**Work task:** What lines in the entries hold the string "coordinator"? List them.
--- Records provided Enclosed Below ---
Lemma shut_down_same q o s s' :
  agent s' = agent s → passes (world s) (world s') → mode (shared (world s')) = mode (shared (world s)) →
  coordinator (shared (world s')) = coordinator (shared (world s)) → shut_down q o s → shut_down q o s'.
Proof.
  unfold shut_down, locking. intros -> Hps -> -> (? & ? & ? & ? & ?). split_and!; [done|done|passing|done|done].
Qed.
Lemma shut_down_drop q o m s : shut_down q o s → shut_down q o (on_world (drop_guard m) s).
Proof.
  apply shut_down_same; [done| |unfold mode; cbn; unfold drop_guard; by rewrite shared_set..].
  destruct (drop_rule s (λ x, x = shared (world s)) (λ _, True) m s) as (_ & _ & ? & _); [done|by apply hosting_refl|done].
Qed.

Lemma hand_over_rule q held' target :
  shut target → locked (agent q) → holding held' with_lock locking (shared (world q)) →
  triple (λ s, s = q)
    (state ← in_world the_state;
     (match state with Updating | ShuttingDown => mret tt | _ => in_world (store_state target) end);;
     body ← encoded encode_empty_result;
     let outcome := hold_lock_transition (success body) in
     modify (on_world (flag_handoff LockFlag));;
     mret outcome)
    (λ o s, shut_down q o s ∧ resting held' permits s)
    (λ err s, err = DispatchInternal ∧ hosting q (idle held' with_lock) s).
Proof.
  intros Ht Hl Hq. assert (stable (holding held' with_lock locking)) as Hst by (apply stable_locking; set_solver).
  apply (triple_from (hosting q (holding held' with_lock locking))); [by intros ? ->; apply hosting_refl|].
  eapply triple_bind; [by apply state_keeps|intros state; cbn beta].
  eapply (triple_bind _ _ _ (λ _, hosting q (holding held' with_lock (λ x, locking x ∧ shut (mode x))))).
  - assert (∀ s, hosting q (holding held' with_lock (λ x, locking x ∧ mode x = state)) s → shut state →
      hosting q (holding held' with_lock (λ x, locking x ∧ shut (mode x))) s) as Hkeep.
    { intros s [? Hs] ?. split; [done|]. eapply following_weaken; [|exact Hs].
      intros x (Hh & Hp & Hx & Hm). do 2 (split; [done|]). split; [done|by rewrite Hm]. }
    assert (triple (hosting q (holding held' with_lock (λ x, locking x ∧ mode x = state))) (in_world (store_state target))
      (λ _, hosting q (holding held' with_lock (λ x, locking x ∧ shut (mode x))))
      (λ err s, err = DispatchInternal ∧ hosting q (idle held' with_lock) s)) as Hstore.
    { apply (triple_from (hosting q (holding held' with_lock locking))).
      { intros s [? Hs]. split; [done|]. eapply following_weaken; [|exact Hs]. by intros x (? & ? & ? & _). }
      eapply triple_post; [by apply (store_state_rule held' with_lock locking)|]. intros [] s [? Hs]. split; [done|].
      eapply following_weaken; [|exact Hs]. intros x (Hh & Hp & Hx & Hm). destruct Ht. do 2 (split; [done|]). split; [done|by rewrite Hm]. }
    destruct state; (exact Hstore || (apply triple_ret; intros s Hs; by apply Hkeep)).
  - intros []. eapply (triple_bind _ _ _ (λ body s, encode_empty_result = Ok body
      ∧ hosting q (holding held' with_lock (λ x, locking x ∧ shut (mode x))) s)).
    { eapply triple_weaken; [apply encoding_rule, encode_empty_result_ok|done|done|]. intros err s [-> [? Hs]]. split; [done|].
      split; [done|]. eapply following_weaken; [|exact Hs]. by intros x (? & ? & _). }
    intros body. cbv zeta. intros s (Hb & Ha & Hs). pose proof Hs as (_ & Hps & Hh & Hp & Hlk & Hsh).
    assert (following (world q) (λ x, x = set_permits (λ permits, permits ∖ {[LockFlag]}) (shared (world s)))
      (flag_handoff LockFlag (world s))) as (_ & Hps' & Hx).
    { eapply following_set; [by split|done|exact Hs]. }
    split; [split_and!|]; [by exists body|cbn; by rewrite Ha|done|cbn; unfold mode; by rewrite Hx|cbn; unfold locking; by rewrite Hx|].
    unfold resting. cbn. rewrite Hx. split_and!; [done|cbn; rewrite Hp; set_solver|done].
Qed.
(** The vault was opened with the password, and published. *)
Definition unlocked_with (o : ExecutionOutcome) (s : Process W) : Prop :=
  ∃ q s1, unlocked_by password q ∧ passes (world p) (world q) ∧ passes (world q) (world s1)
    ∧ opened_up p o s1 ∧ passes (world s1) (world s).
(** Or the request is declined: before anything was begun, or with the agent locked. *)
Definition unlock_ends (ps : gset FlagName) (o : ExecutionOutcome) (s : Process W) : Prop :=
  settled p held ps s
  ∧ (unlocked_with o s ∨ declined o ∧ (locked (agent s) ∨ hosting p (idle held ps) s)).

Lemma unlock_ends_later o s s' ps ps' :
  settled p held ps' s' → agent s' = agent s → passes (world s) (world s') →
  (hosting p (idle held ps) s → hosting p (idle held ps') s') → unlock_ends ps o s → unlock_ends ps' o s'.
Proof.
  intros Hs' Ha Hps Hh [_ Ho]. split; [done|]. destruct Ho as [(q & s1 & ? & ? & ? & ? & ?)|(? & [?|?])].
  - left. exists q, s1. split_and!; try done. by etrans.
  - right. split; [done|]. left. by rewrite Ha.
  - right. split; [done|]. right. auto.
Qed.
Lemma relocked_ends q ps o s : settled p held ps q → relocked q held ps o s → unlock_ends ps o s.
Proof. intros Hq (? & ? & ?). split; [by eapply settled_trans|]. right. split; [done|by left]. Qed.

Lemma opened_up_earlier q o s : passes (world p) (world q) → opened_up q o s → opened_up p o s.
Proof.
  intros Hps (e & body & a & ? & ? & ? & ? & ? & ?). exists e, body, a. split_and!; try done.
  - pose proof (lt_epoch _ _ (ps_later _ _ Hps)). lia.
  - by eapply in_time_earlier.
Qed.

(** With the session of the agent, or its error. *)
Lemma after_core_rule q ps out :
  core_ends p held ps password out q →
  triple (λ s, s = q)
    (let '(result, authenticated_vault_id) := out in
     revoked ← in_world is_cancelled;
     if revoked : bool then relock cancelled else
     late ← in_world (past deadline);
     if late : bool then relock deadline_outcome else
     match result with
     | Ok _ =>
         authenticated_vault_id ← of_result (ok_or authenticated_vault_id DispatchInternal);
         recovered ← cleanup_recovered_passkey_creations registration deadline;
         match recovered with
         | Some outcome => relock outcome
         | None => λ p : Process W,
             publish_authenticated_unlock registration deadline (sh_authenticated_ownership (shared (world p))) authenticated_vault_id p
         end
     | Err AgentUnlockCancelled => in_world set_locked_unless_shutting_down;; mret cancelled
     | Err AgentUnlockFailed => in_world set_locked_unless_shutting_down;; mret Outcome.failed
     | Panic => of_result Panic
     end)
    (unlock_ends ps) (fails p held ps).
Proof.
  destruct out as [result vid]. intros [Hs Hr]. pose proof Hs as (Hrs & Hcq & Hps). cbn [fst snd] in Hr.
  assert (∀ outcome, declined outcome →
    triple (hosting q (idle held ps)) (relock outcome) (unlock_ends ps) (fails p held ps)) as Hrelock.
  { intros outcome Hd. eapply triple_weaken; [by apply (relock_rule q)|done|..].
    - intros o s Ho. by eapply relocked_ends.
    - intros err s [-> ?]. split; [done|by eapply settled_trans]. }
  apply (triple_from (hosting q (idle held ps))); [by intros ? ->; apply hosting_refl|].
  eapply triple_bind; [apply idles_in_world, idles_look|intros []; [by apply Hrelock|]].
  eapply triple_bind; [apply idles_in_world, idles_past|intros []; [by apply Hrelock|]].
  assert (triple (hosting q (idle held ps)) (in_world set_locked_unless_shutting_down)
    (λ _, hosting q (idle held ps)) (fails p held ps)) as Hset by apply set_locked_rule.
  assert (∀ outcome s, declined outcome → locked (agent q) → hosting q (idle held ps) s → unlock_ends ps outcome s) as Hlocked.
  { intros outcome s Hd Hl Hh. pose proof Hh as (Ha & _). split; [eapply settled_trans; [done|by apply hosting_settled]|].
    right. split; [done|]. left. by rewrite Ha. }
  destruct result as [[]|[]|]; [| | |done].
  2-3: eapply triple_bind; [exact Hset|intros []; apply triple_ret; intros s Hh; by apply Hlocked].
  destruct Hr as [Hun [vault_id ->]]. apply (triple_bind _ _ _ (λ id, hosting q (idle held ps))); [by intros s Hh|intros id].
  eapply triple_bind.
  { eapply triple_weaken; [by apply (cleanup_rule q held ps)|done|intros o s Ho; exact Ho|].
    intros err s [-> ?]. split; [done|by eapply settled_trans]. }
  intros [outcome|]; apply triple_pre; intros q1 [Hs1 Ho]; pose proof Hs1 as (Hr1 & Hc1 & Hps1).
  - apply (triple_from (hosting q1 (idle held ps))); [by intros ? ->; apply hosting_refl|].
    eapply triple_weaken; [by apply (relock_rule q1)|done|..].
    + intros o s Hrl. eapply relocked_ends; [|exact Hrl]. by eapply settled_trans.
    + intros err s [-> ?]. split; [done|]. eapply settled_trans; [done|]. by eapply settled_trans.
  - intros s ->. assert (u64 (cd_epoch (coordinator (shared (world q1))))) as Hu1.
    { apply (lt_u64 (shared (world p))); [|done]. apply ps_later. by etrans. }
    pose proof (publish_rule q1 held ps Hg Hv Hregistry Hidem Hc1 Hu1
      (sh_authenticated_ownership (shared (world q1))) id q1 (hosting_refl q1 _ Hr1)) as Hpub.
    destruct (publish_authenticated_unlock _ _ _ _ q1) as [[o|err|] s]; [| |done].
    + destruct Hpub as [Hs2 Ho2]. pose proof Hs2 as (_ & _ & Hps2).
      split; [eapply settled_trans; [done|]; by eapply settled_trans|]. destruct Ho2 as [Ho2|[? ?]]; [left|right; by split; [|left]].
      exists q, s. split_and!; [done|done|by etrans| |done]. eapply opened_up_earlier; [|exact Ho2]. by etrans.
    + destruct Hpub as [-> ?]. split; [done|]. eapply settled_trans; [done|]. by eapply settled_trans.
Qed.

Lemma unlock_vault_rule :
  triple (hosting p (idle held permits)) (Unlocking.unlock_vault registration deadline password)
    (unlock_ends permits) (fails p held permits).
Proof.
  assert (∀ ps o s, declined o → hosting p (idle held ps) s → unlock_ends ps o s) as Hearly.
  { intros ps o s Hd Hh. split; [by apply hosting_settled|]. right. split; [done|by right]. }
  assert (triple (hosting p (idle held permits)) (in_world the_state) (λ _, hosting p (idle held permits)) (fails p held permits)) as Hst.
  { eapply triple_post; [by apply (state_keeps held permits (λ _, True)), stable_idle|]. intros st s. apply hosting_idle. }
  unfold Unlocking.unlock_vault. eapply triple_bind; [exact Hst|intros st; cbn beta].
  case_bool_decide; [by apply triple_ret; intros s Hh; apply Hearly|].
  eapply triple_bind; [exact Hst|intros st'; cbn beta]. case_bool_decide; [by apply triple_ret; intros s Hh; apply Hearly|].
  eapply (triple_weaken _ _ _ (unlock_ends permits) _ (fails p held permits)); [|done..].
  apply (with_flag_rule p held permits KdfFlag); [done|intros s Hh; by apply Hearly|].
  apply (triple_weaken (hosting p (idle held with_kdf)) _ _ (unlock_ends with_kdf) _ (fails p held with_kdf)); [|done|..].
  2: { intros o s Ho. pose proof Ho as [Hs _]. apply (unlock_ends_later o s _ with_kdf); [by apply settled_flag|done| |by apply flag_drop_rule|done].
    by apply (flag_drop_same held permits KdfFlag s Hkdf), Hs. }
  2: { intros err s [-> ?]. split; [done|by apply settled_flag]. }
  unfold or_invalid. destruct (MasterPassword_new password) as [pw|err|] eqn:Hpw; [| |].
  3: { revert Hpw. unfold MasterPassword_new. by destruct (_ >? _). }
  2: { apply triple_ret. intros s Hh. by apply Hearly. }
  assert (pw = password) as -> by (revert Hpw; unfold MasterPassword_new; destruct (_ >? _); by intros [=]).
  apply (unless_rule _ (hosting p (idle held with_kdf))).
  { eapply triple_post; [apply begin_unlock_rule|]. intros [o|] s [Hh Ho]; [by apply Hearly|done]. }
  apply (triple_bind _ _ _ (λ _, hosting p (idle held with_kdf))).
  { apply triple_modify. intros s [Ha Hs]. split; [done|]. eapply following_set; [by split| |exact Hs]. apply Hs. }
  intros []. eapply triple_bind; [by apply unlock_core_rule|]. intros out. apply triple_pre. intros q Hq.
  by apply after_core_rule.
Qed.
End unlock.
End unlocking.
--- End of Enclosed Records provided ---
**Response to this exercise:**
  coordinator (shared (world s')) = coordinator (shared (world s)) → shut_down q o s → shut_down q o s'.
  - intros s ->. assert (u64 (cd_epoch (coordinator (shared (world q1))))) as Hu1.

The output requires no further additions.